Exercise prompt - Transcribe exactly the lines that begin the material and continue through the line containing "From Stdlib Require Import ZArith Lia.". Leave out whatever follows.

The input -
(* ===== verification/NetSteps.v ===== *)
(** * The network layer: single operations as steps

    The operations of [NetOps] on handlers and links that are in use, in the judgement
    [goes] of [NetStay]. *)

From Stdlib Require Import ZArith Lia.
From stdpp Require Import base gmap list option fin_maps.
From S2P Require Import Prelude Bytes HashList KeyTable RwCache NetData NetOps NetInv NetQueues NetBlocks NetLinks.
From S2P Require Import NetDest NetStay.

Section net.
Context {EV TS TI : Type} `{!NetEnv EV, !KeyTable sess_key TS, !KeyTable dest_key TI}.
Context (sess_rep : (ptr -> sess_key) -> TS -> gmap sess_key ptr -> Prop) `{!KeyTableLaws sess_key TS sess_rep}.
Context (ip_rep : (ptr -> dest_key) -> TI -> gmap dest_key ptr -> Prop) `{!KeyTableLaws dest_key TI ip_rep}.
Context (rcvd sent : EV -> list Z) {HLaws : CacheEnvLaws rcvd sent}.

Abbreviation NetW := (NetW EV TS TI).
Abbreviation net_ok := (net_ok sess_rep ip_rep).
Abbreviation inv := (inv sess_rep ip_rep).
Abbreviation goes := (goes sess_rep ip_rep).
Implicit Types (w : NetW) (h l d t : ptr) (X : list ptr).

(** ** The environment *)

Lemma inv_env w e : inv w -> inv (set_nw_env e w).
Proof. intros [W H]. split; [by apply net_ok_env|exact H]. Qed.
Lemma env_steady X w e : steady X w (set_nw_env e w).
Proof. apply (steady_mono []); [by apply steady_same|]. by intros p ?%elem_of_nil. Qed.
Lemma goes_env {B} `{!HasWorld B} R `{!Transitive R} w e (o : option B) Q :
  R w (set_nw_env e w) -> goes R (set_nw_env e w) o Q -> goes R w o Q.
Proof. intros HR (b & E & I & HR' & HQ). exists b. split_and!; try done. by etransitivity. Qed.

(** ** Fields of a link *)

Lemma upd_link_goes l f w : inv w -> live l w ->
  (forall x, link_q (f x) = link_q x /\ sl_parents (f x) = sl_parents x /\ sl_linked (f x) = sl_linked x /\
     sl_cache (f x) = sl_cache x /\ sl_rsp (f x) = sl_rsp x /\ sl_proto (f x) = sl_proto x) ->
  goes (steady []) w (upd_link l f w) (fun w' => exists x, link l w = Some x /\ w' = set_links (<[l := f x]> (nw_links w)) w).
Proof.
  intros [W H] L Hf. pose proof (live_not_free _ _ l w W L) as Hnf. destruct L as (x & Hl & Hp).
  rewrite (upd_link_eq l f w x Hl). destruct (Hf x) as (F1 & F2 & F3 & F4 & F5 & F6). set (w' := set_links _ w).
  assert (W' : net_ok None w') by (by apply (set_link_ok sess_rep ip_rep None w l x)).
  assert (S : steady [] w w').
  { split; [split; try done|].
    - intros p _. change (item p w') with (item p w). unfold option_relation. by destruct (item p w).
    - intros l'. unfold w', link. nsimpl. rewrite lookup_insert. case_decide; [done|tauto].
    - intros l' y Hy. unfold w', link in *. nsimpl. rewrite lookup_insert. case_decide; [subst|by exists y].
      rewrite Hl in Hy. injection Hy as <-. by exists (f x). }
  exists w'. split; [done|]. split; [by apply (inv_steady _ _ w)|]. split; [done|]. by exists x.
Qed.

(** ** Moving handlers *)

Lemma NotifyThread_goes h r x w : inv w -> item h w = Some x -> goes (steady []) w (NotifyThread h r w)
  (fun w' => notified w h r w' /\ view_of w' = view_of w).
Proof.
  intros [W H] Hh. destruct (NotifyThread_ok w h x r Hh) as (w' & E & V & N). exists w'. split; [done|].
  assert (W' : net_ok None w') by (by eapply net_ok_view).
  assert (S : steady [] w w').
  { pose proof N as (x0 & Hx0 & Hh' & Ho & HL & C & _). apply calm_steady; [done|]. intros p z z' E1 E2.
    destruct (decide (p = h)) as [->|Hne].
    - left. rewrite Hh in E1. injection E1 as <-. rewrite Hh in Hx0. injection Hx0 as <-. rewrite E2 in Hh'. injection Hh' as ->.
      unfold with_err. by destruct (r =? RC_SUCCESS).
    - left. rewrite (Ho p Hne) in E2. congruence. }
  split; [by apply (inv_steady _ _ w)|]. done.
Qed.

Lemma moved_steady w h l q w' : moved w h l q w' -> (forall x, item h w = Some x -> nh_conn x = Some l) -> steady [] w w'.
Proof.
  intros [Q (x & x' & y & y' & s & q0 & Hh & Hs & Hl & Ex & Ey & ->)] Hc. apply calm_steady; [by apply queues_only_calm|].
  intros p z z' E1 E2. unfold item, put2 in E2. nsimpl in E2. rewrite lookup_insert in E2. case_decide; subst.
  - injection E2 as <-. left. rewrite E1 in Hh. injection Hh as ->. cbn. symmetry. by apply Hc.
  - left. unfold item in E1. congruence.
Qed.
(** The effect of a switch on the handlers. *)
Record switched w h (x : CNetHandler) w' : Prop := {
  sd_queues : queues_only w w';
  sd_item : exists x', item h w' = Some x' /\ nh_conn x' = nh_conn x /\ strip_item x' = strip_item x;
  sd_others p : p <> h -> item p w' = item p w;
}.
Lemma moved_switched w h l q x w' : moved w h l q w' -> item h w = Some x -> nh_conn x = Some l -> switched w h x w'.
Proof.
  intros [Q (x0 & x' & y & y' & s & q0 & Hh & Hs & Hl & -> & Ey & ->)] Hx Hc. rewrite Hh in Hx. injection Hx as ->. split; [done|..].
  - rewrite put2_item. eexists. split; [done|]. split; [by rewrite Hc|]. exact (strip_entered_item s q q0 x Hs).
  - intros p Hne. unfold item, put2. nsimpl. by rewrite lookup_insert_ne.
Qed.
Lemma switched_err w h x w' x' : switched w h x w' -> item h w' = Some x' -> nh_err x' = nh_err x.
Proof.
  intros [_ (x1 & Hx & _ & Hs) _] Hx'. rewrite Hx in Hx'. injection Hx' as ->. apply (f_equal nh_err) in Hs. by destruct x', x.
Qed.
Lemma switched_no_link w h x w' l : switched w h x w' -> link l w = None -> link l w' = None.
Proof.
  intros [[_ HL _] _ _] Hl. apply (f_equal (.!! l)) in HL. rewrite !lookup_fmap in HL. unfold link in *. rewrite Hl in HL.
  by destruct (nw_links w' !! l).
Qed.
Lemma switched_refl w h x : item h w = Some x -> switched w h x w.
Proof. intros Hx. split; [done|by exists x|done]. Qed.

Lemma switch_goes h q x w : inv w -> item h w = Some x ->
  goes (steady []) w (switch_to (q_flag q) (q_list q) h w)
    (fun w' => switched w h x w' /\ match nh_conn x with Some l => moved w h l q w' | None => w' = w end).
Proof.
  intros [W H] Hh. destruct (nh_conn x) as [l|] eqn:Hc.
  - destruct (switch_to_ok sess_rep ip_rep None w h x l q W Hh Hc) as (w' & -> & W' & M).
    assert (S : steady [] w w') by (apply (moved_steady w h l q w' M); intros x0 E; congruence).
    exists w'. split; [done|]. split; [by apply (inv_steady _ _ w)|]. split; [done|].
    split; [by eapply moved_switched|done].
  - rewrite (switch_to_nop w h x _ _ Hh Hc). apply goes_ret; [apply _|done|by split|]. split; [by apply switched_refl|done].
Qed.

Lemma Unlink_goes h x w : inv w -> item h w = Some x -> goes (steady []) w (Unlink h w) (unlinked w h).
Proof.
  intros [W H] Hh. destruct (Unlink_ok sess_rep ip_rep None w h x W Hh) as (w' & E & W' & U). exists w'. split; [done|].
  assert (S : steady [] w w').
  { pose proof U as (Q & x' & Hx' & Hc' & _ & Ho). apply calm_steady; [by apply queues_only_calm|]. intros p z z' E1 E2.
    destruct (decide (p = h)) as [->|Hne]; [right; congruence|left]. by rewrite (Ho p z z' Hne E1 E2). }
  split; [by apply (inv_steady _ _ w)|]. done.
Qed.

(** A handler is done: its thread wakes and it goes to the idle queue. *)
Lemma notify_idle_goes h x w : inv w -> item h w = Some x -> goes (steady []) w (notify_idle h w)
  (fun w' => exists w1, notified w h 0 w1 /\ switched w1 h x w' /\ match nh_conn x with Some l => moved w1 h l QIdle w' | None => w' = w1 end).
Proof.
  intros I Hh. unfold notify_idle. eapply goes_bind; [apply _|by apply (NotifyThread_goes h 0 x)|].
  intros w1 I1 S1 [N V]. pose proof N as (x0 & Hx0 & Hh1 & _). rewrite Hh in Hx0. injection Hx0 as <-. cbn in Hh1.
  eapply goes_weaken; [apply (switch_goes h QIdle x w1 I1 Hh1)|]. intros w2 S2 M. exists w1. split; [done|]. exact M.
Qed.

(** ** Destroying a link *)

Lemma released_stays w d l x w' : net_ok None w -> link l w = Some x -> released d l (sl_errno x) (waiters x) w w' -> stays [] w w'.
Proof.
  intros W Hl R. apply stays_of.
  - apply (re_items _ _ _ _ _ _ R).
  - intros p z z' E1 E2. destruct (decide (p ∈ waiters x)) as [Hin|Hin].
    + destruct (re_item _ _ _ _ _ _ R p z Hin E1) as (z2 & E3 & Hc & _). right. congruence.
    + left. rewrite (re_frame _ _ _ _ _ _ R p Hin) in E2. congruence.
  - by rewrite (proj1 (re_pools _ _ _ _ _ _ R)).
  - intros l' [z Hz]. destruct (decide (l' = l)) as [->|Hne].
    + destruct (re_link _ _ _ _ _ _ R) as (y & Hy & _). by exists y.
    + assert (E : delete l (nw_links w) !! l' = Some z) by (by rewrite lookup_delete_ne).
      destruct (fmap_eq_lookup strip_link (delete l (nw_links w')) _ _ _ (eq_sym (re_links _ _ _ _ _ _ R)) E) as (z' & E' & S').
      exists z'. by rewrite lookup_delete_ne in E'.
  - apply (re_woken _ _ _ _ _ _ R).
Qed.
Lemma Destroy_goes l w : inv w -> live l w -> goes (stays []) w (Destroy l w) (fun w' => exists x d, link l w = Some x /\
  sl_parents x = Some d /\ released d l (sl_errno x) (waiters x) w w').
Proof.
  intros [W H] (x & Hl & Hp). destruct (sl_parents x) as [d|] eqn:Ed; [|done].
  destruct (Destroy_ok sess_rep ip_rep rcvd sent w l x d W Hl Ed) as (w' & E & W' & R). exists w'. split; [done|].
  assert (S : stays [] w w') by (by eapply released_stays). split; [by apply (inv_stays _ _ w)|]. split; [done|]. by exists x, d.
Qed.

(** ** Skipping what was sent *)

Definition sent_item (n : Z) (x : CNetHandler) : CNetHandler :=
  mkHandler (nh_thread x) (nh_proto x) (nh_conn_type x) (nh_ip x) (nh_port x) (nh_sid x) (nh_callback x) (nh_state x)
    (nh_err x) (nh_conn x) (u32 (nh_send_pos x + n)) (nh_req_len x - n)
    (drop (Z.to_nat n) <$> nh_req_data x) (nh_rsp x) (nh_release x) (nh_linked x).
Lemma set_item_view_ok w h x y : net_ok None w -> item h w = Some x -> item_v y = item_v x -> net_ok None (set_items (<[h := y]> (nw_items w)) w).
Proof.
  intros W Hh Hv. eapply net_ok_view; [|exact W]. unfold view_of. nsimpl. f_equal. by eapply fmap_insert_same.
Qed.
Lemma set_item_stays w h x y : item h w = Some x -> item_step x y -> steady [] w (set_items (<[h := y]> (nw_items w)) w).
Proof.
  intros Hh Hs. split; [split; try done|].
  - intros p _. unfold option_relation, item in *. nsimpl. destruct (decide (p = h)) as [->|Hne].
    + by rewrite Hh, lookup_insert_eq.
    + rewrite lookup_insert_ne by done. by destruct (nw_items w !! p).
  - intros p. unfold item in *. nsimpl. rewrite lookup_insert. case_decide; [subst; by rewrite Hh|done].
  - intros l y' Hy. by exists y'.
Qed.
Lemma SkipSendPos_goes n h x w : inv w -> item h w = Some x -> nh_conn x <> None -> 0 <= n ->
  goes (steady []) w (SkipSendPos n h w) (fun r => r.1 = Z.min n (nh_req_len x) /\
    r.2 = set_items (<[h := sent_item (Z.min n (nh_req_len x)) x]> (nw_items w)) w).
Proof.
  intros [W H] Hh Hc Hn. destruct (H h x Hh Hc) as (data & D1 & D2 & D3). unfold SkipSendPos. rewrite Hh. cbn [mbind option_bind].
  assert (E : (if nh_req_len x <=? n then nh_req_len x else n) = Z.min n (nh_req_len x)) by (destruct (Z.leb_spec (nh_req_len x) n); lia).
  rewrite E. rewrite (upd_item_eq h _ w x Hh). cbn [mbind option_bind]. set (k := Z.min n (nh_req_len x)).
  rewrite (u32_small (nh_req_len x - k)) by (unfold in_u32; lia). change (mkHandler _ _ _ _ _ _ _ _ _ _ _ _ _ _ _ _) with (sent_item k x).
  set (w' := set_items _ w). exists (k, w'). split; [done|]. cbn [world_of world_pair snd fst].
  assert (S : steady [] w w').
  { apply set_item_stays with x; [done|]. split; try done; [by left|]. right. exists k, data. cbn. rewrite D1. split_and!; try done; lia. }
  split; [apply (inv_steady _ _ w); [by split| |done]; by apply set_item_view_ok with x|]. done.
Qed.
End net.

Finished exercise -
(* ===== verification/NetSteps.v ===== *)
(** * The network layer: single operations as steps

    The operations of [NetOps] on handlers and links that are in use, in the judgement
    [goes] of [NetStay]. *)

From Stdlib Require Import ZArith Lia.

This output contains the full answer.